Here are some of the songs I played:

  • John Brown’s Body/The Battle Hymn of the Republic: Basically the anthem of the North
  • Dixie: Though the song was written by a northener, this became the anthem of the South
  • Lorena: There were so many words in this popular “sweetheart ballad” that I never finished singing it
  • Soldier’s Joy: The name of a Civil War drink (beer, whiskey, and morphine), and the name of a still popular fiddle/dance tune—both guaranteed to bring soldiers “joy”
  • Cumberland Gap: Fiddle tune about a highly contested gap in the Appalachian Mountains
  • Home Sweet Home: Universally popular, but sometimes banned for inciting desertion!
  • Hard Times/Tack Come Again No More: Classic Stephen Foster song and soldier parody
  • When Johnny Comes Marching Home: Patrick Gilmore’s optimistic rewrite of an anti-war Irish song
  • Kingdom Coming: An abolitionist minstrel tune—popular with African American soldiers, but sung on both sides
  • Maryland My Maryland: Confederate song about the Civil War’s first casualties, it’s still Maryland’s state song!
  • Nearer My God to Thee: Not just the “Titanic song,” this hymn was played on the battlefield as survivors retreated from Pickett’s charge
  • Arkansas Traveler: A tune used in a minstrel skit about a hillbilly fiddler and city-slicker uniting over music
  • Grey Eagle: Fiddle tune about a famous, defeated racehorse, Grey Eagle, who sired defeated Robert E. Lee’s horse, Traveller
  • Other Civil War era fiddle tunes: Red Haired Boy, Devil’s Dream, Fisherman’s Hornpipe, etc.
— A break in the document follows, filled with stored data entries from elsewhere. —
Lemma find_first {A : Type} (f : A -> bool) (l : list A) (x : A) :
  find f l = Some x <->
  exists pre post, l = pre ++ x :: post /\ f x = true /\
                   forall y, In y pre -> f y = false.
Proof.
  induction l as [|a l IH]; simpl.
  - split; [discriminate|].
    intros (pre & post & E & _). destruct pre; discriminate E.
  - destruct (f a) eqn:Ea.
    + split.
      * intros H. injection H as <-. exists [], l.
        split; [reflexivity|]. split; [exact Ea|]. intros y [].
      * intros (pre & post & E & Hx & Hpre). destruct pre as [|b pre].
        -- simpl in E. injection E as -> _. reflexivity.
        -- simpl in E. injection E as -> _.
           rewrite (Hpre b (or_introl eq_refl)) in Ea. discriminate Ea.
    + rewrite IH. split.
      * intros (pre & post & -> & Hx & Hpre). exists (a :: pre), post.
        split; [reflexivity|]. split; [exact Hx|].
        intros y [<-|Hy]; [exact Ea|apply Hpre; exact Hy].
      * intros (pre & post & E & Hx & Hpre). destruct pre as [|b pre].
        -- simpl in E. injection E as -> _. rewrite Hx in Ea. discriminate Ea.
        -- simpl in E. injection E as -> ->. exists pre, post.
           split; [reflexivity|]. split; [exact Hx|].
           intros y Hy. apply Hpre. right. exact Hy.
Qed.

(** The detection fails only on a frame without columns, and the column
    it names is always a column of the frame. *)
Theorem detect_id_col_in_columns (columns : list string) :
  (detect_id_col columns = None <-> columns = []) /\
  (forall c, detect_id_col columns = Some c -> In c columns).
Proof.
  destruct columns as [|first rest].
  - split; [split; reflexivity|]. intros c H. discriminate H.
  - split.
    + split; [|discriminate]. unfold detect_id_col.
      destruct (find _ _); discriminate.
    + intros c H. unfold detect_id_col in H.
      destruct (find is_candidate (first :: rest)) as [x|] eqn:E.
      * injection H as <-. apply find_some in E. apply E.
      * injection H as <-. left. reflexivity.
Qed.

Lemma detect_id_col_in_columns_witness :
  In "date_id"%string ["date_id"; "prediction"]%string.
Proof.
  apply (proj2 (detect_id_col_in_columns ["date_id"; "prediction"]%string)).
  reflexivity.
Defined.

(** The column named is the first column, in the order of the frame, whose
    name is one of the five aliases, and the first column of the frame
    when no name is an alias.  The order of the aliases plays no part. *)
Theorem detect_id_col_choice (columns : list string) (c : string) :
  detect_id_col columns = Some c <->
  (exists pre post,
     columns = pre ++ c :: post /\ In c candidate_ids /\
     forall x, In x pre -> ~ In x candidate_ids) \/
  (exists rest,
     columns = c :: rest /\ forall x, In x columns -> ~ In x candidate_ids).
Proof.
  destruct columns as [|first rest].
  - split; [discriminate|].
    intros [(pre & post & E & _)|(r & E & _)];
      [destruct pre; discriminate E|discriminate E].
  - unfold detect_id_col.
    destruct (find is_candidate (first :: rest)) as [x|] eqn:E.
    + split.
      * intros H. injection H as <-. left.
        apply find_first in E. destruct E as (pre & post & E & Hx & Hpre).
        exists pre, post. split; [exact E|].
        split; [apply is_candidate_iff; exact Hx|].
        intros y Hy Hc. apply is_candidate_iff in Hc.
        rewrite (Hpre y Hy) in Hc. discriminate Hc.
      * intros [(pre & post & Ec & Hc & Hpre)|(r & Ec & Hnone)].
        -- assert (find is_candidate (first :: rest) = Some c) as E'.
           { apply find_first. exists pre, post. split; [exact Ec|].
             split; [apply is_candidate_iff; exact Hc|].
             intros y Hy. destruct (is_candidate y) eqn:Ey; [|reflexivity].
             exfalso. apply (Hpre y Hy). apply is_candidate_iff. exact Ey. }
           rewrite E in E'. exact E'.
        -- exfalso. apply find_some in E. destruct E as [Hin Hx].
           apply (Hnone x Hin). apply is_candidate_iff. exact Hx.
    + split.
      * intros H. injection H as <-. right. exists rest.
        split; [reflexivity|]. intros x Hx Hc.
        apply is_candidate_iff in Hc.
        rewrite (find_none _ _ E x Hx) in Hc. discriminate Hc.
      * intros [(pre & post & Ec & Hc & _)|(r & Ec & _)].
        -- exfalso. apply is_candidate_iff in Hc.
           assert (In c (first :: rest)) as Hin
               by (rewrite Ec; apply in_or_app; right; left; reflexivity).
           rewrite (find_none _ _ E c Hin) in Hc. discriminate Hc.
        -- injection Ec as -> _. reflexivity.
Qed.

Lemma detect_id_col_choice_witness :
  detect_id_col ["lagged_forward_returns"; "date_id"; "row_id"]%string
  = Some "date_id"%string.
Proof.
  apply (proj2 (detect_id_col_choice
                  ["lagged_forward_returns"; "date_id"; "row_id"]%string
                  "date_id"%string)).
  left. exists ["lagged_forward_returns"%string], ["row_id"%string].
  split; [reflexivity|]. split.
  - right; right; right; left; reflexivity.
  - intros x [<-|[]] H. simpl in H.
    repeat (destruct H as [H|H]; [discriminate H|]). exact H.
Defined.

(** * The rule-based baseline ([src/rule_predict.py]) *)

(** [test.csv] as the script reads it: its identifiers (the column named
    at lines 85-88), with the column [lagged_forward_returns] when the file
    has it.  A cell of that column may be NaN, here [None]. *)
Inductive TestFrame : Type :=
| WithLag (rows : list (ident * option R))
| WithoutLag (ids : list ident).

Definition test_ids (test : TestFrame) : list ident :=
  match test with
  | WithLag rows => map fst rows
  | WithoutLag ids => ids
  end.

(** [1.2 if x > 0 else 0.8]; a comparison with NaN is false. *)
Definition rule (x : option R) : R :=
  match x with
  | Some v => if Rlt_dec 0 v then 1.2 else 0.8
  | None => 0.8
  end.

(** [Series.clip(lower, upper)] on one value, for [lower <= upper]. *)
Definition clip (lower upper x : R) : R :=
  if Rlt_dec x lower then lower
  else if Rlt_dec upper x then upper else x.

(** [s.iloc[-1]]: IndexError, here [None], on an empty series. *)
Definition iloc_last {A : Type} (s : list A) : option A :=
  match rev s with
  | [] => None
  | x :: _ => Some x
  end.

(** Lines 51-75 and 98: the rows written to [rule_pred.csv], from the
    column [forward_returns] of [train.csv] and from [test.csv].  [None] is
    the IndexError of [iloc[-1]]. *)
Definition rule_predict (train_forward_returns : list (option R))
    (test : TestFrame) : option (list PredictionRow) :=
  match test with
  | WithLag rows =>
      Some (map (fun r => mkPrediction (fst r)
                            (Some (clip 0 2 (rule (snd r))))) rows)
  | WithoutLag ids =>
      match iloc_last train_forward_returns with
      | None => None
      | Some last_return =>
          Some (map (fun i => mkPrediction i
                                (Some (clip 0 2 (rule last_return)))) ids)
      end
  end.

Lemma rule_values (x : option R) : rule x = 1.2 \/ rule x = 0.8.
Proof.
  unfold rule. destruct x as [v|]; [|right; reflexivity].
  destruct (Rlt_dec 0 v); [left|right]; reflexivity.
Qed.

Lemma clip_rule (x : option R) : clip 0 2 (rule x) = rule x.
Proof.
  unfold clip. destruct (rule_values x) as [-> | ->];
    (destruct (Rlt_dec _ 0); [lra|]); destruct (Rlt_dec 2 _); try lra;
    reflexivity.
Qed.

Lemma iloc_last_none_iff {A : Type} (s : list A) :
  iloc_last s = None <-> s = [].
Proof.
  unfold iloc_last. split.
  - intros H. destruct (rev s) eqn:E; [|discriminate H].
    rewrite <- (rev_involutive s), E. reflexivity.
  - intros ->. reflexivity.
Qed.

Lemma iloc_last_app {A : Type} (s : list A) (x : A) :
  iloc_last (s ++ [x]) = Some x.
Proof. unfold iloc_last. rewrite rev_app_distr. reflexivity. Qed.

(** What the rows of the baseline look like. *)
Lemma rule_predict_rows train test rows :
  rule_predict train test = Some rows ->
  map sub_id rows = test_ids test /\
  forall p, In p rows -> exists x, sub_prediction p = Some (rule x).
Proof.
  unfold rule_predict. destruct test as [trows|ids].
  - intros H. injection H as <-. split.
    + rewrite map_map. reflexivity.
    + intros p Hp. apply in_map_iff in Hp. destruct Hp as (r & <- & _).
      exists (snd r). simpl. rewrite clip_rule. reflexivity.
  - destruct (iloc_last train) as [last_return|]; [|discriminate].
    intros H. injection H as <-. split.
    + rewrite map_map. simpl. apply map_id.
    + intros p Hp. apply in_map_iff in Hp. destruct Hp as (i & <- & _).
      exists last_return. simpl. rewrite clip_rule. reflexivity.
Qed.

(** The baseline writes one row per row of the test frame, with its
    identifier and in its order; every prediction is 1.2 or 0.8, so that
    the clipping to [[0, 2]] of line 75 never changes a value. *)
Theorem rule_predict_values (train : list (option R)) (test : TestFrame)
    (rows : list PredictionRow) :
  rule_predict train test = Some rows ->
  map sub_id rows = test_ids test /\
  (forall p, In p rows ->
     sub_prediction p = Some 1.2 \/ sub_prediction p = Some 0.8) /\
  (forall x, clip 0 2 (rule x) = rule x).
Proof.
  intros H. destruct (rule_predict_rows train test rows H) as [Hids Hval].
  split; [exact Hids|]. split; [|exact clip_rule].
  intros p Hp. destruct (Hval p Hp) as (x & ->).
  destruct (rule_values x) as [-> | ->]; [left|right]; reflexivity.
Qed.

Lemma rule_predict_values_witness :
  map sub_id [mkPrediction 7%Z (Some (clip 0 2 (rule (Some 0.01))));
              mkPrediction 8%Z (Some (clip 0 2 (rule None)))]
  = [7%Z; 8%Z].
Proof.
  apply (rule_predict_values [] (WithLag [(7%Z, Some 0.01); (8%Z, None)])).
  reflexivity.
Defined.

(** With the lagged column, a row is overweighted (1.2) exactly when its
    lagged return is a number above 0; a zero, a negative or a missing
    lagged return gives 0.8. *)
Theorem rule_overweight_iff (train : list (option R))
    (trows : list (ident * option R)) (rows : list PredictionRow) :
  rule_predict train (WithLag trows) = Some rows ->
  Forall2 (fun r p =>
             sub_id p = fst r /\
             (sub_prediction p = Some 1.2 <-> exists v, snd r = Some v /\ 0 < v) /\
             (sub_prediction p = Some 0.8 <-> ~ exists v, snd r = Some v /\ 0 < v))
          trows rows.
Proof.
  intros H. injection H as <-.
  induction trows as [|r trows IH]; simpl; constructor; [|exact IH].
  split; [reflexivity|]. simpl. rewrite clip_rule.
  destruct r as [i [v|]]; simpl.
  - destruct (Rlt_dec 0 v) as [Hv|Hv].
    + split; split.
      * intros _. exists v. split; [reflexivity|exact Hv].
      * reflexivity.
      * intros E. injection E as E. lra.
      * intros Hn. exfalso. apply Hn. exists v. split; [reflexivity|exact Hv].
    + split; split.
      * intros E. injection E as E. lra.
      * intros (w & E & Hw). injection E as <-. contradiction.
      * intros _ (w & E & Hw). injection E as <-. contradiction.
      * reflexivity.
  - split; split.
    + intros E. injection E as E. lra.
    + intros (w & E & _). discriminate E.
    + intros _ (w & E & _). discriminate E.
    + reflexivity.
Qed.

Lemma rule_overweight_iff_witness :
  Forall2 (fun r p =>
             sub_id p = fst r /\
             (sub_prediction p = Some 1.2 <-> exists v, snd r = Some v /\ 0 < v) /\
             (sub_prediction p = Some 0.8 <-> ~ exists v, snd r = Some v /\ 0 < v))
          [(7%Z, Some 0.01); (8%Z, None)]
          [mkPrediction 7%Z (Some (clip 0 2 (rule (Some 0.01))));
           mkPrediction 8%Z (Some (clip 0 2 (rule None)))].
Proof.
  apply (rule_overweight_iff [] [(7%Z, Some 0.01); (8%Z, None)]).
  reflexivity.
Defined.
Overall, I hope my program allowed visitors to experience some new and familiar ways that music inspired joy, comfort, hope, anger, pride, nostalgia, and all sorts of powerful emotions and ideas in people living more than 150 years ago.
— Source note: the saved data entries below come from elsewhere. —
(** A turn that finds the tag stops there. *)
Lemma tagVersionRun_existing repo version res t :
  tagVersionRun options repo version res t ->
  forall t1 ev t2 repo' rev sha,
    t = (t1 ++ ev :: t2)%list ->
    ev = existT Reply (RevParseTag repo' rev) (inl sha) ->
    t2 = [] /\ res = Some (New ("tag " ++ rev ++ " already exists")).
Proof.
  intros (r0 & t' & -> & Hexists & Hnone & _) t1 ev t2 repo' rev sha Heq ->.
  destruct t1 as [|ev0 t1]; cbn in Heq; apply cons_eq in Heq; destruct Heq as [Heq0 Heq].
  - assert (Hrev : rev = version).
    { apply (f_equal (@projT1 _ _)) in Heq0. cbn in Heq0. congruence. }
    subst rev.
    assert (Hr0 : r0 = inl sha).
    { apply (f_equal
               (fun ev : Event =>
                  match ev with
                  | existT _ (RevParseTag _ _) r => Some r
                  | _ => None
                  end)) in Heq0.
      cbn in Heq0. congruence. }
    destruct (Hexists sha Hr0) as [-> ->]. auto.
  - subst t'. eapply Forall_forall in Hnone; [|apply in_elt].
    now elim (Hnone repo' rev).
Qed.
Not only was it incredible to learn more about history behind the music (and country) I unconsciously interact with all the time, but I especially loved being able to share the joy of fiddle music with many people who had never heard it before. I got to show visitors of all backgrounds, from babies to professional music teachers, how music is learned orally, how complex, beautiful, and fun American fiddle music can be, and how important a part of life this music was during the Civil War and can be today.